A população em situação de rua no Brasil
Enviada em 04/10/2019
Segundo John Locke, filósofo inglês, os governos existem para preservar os direitos inalienáveis dos homens, tais como a vida, liberdade e propriedade. Nesse sentido, a falta de moradia no Brasil contraria não só o pensamento do filósofo, mas também o que está prescrito na DUDH. Sendo assim, o combate ao injusto modelo de desenvolvimento urbano e o estímulo à eficiência de políticas públicas por parte do Estado são caminhos para solucionar tais impasses.
É relevante abordar, primeiramente, que o processo de urbanização brasileira é excludente. Prova disso são os dados do IBGE, os quais expõem que mais de 11 milhões de brasileiros vivem em favelas ou em moradias consideradas precárias, consequência, sem dúvidas, da ineficiência de politicas publicas e dos processos de gentrificação e favelização. Desse modo, infelizmente fica claro que o País não segue caminhos com medidas eficientes para coibir tal questão.
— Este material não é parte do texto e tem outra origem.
(** ** Naming one parameter *)

Inductive param : Type :=
| Pposition
| Plabel
| Pbox_color
| Paverage_color
| Plinewidth
| Pdraw_whiskers
| Pdraw_average
| Pprint_average.

(** The element type [add_boxplot] passes to [convert2sequence] for
    each parameter. *)
Definition param_type (k : param) : itype :=
  match k with
  | Pposition | Plinewidth => int
  | Plabel | Pbox_color | Paverage_color => str
  | Pdraw_whiskers | Pdraw_average | Pprint_average => bool_
  end.

Definition get_param (k : param) (a : args) : pyobj :=
  match k with
  | Pposition => position a
  | Plabel => label a
  | Pbox_color => box_color a
  | Paverage_color => average_color a
  | Plinewidth => linewidth a
  | Pdraw_whiskers => draw_whiskers a
  | Pdraw_average => draw_average a
  | Pprint_average => print_average a
  end.

Definition set_param (k : param) (v : pyobj) (a : args) : args :=
  match k with
  | Pposition =>
      mk_args v (label a) (box_color a) (average_color a) (linewidth a)
        (draw_whiskers a) (draw_average a) (print_average a)
  | Plabel =>
      mk_args (position a) v (box_color a) (average_color a) (linewidth a)
        (draw_whiskers a) (draw_average a) (print_average a)
  | Pbox_color =>
      mk_args (position a) (label a) v (average_color a) (linewidth a)
        (draw_whiskers a) (draw_average a) (print_average a)
  | Paverage_color =>
      mk_args (position a) (label a) (box_color a) v (linewidth a)
        (draw_whiskers a) (draw_average a) (print_average a)
  | Plinewidth =>
      mk_args (position a) (label a) (box_color a) (average_color a) v
        (draw_whiskers a) (draw_average a) (print_average a)
  | Pdraw_whiskers =>
      mk_args (position a) (label a) (box_color a) (average_color a)
        (linewidth a) v (draw_average a) (print_average a)
  | Pdraw_average =>
      mk_args (position a) (label a) (box_color a) (average_color a)
        (linewidth a) (draw_whiskers a) v (print_average a)
  | Pprint_average =>
      mk_args (position a) (label a) (box_color a) (average_color a)
        (linewidth a) (draw_whiskers a) (draw_average a) v
  end.

(** Every parameter is a single value of its element type. *)
Definition scalar_args (a : args) : Prop :=
  forall k, isinstance (get_param k a) (param_type k) = true.

(** Index [i] comes no later than index [j] when its key is no
    larger. *)
Definition key_le (keys : list Z) (i j : nat) : Prop :=
  nth i keys 0 <= nth j keys 0.

(** The invariant of the renderer: a well-formed registry that the
    surface shows. *)
Definition invariant (self : CustomBoxPlot) : Prop :=
  registry_ok self /\ synced self.

(** What validation has established when it returns. *)
Record validated (data : pyobj) (d : ndarray) (s : series) : Prop := {
  val_data : data = PArray d;
  val_ndim : (ndim d < 3)%nat;
  val_shape0 : shape0 d = Return (ser_N s);
  val_position :
    List.length (ser_position s) = ser_N s /\
    Forall (fun x => isinstance x int = true) (ser_position s);
  val_label :
    List.length (ser_label s) = ser_N s /\
    Forall (fun x => isinstance x str = true) (ser_label s);
  val_box_color :
    List.length (ser_box_color s) = ser_N s /\
    Forall (fun x => isinstance x str = true) (ser_box_color s);
  val_average_color :
    List.length (ser_average_color s) = ser_N s /\
    Forall (fun x => isinstance x str = true) (ser_average_color s);
  val_linewidth :
    List.length (ser_linewidth s) = ser_N s /\
    Forall (fun x => isinstance x int = true) (ser_linewidth s);
  val_draw_whiskers :
    List.length (ser_draw_whiskers s) = ser_N s /\
    Forall (fun x => isinstance x bool_ = true) (ser_draw_whiskers s);
  val_draw_average :
    List.length (ser_draw_average s) = ser_N s /\
    Forall (fun x => isinstance x bool_ = true) (ser_draw_average s);
  val_print_average :
    List.length (ser_print_average s) = ser_N s /\
    Forall (fun x => isinstance x bool_ = true) (ser_print_average s)
}.

(** The values the single-series part reads: item 0 of each normalised
    parameter. *)
Record heads (s : series) (p : Z) (l bc ac : string) (lw : Z)
    (dw da pa : bool) : Prop := {
  head_position : first_as (ser_position s) int_value = Return p;
  head_label : first_as (ser_label s) str_value = Return l;
  head_box_color : first_as (ser_box_color s) str_value = Return bc;
  head_average_color : first_as (ser_average_color s) str_value = Return ac;
  head_linewidth : first_as (ser_linewidth s) int_value = Return lw;
  head_draw_whiskers : first_as (ser_draw_whiskers s) bool_value = Return dw;
  head_draw_average : first_as (ser_draw_average s) bool_value = Return da;
  head_print_average : first_as (ser_print_average s) bool_value = Return pa
}.

(** Where the normalised parameters come from: lines 150-157. *)
Record normalised (a : args) (s : series) : Prop := {
  src_position :
    convert2sequence (position a) (ser_N s) "position" int
    = Return (ser_position s);
  src_label :
    convert2sequence (label_or_position (label a) (position a)) (ser_N s)
      "label" str = Return (ser_label s);
  src_box_color :
    convert2sequence (box_color a) (ser_N s) "box_color" str
    = Return (ser_box_color s);
  src_average_color :
    convert2sequence (average_color a) (ser_N s) "average_color" str
    = Return (ser_average_color s);
  src_linewidth :
    convert2sequence (linewidth a) (ser_N s) "linewidth" int
    = Return (ser_linewidth s);
  src_draw_whiskers :
    convert2sequence (draw_whiskers a) (ser_N s) "draw_whiskers" bool_
    = Return (ser_draw_whiskers s);
  src_draw_average :
    convert2sequence (draw_average a) (ser_N s) "draw_average" bool_
    = Return (ser_draw_average s);
  src_print_average :
    convert2sequence (print_average a) (ser_N s) "print_average" bool_
    = Return (ser_print_average s)
}.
Vale ressaltar, que a Declaração Universal dos Direitos Humanos - promulgada em 1948 pela ONU - assegura ao cidadão o direito à habitação digna. Nesse viés, apesar da existência de programas sociais como o Minha Casa Minha Vida, por conta de fraudes, obras inacabadas e corrupções, conforme noticiado pelo Fantástico, a implementação eficaz desse projeto foi desequilibrada. Logo, é inaceitável que um país signatário da DUDH negligencie os obstáculos no caminho do êxito na área habitacional.
Fica claro, dessa forma, a afronta absurda aos direitos intocáveis dos cidadãos. Portanto, o Ministério do Desenvolvimento Regional, por meio da Secretaria Nacional de Habitação, deve projetar e acompanhar os instrumentos necessários para a implementação da Política Nacional de Habitação, tendo em vista o direito de acesso à moradia salubre. Além disso, a Secretaria de Desenvolvimento Social deve apurar as denúncias de irregularidades nos conjuntos habitacionais do MCMV e, posteriormente, levar à justiça para punir os irresponsáveis.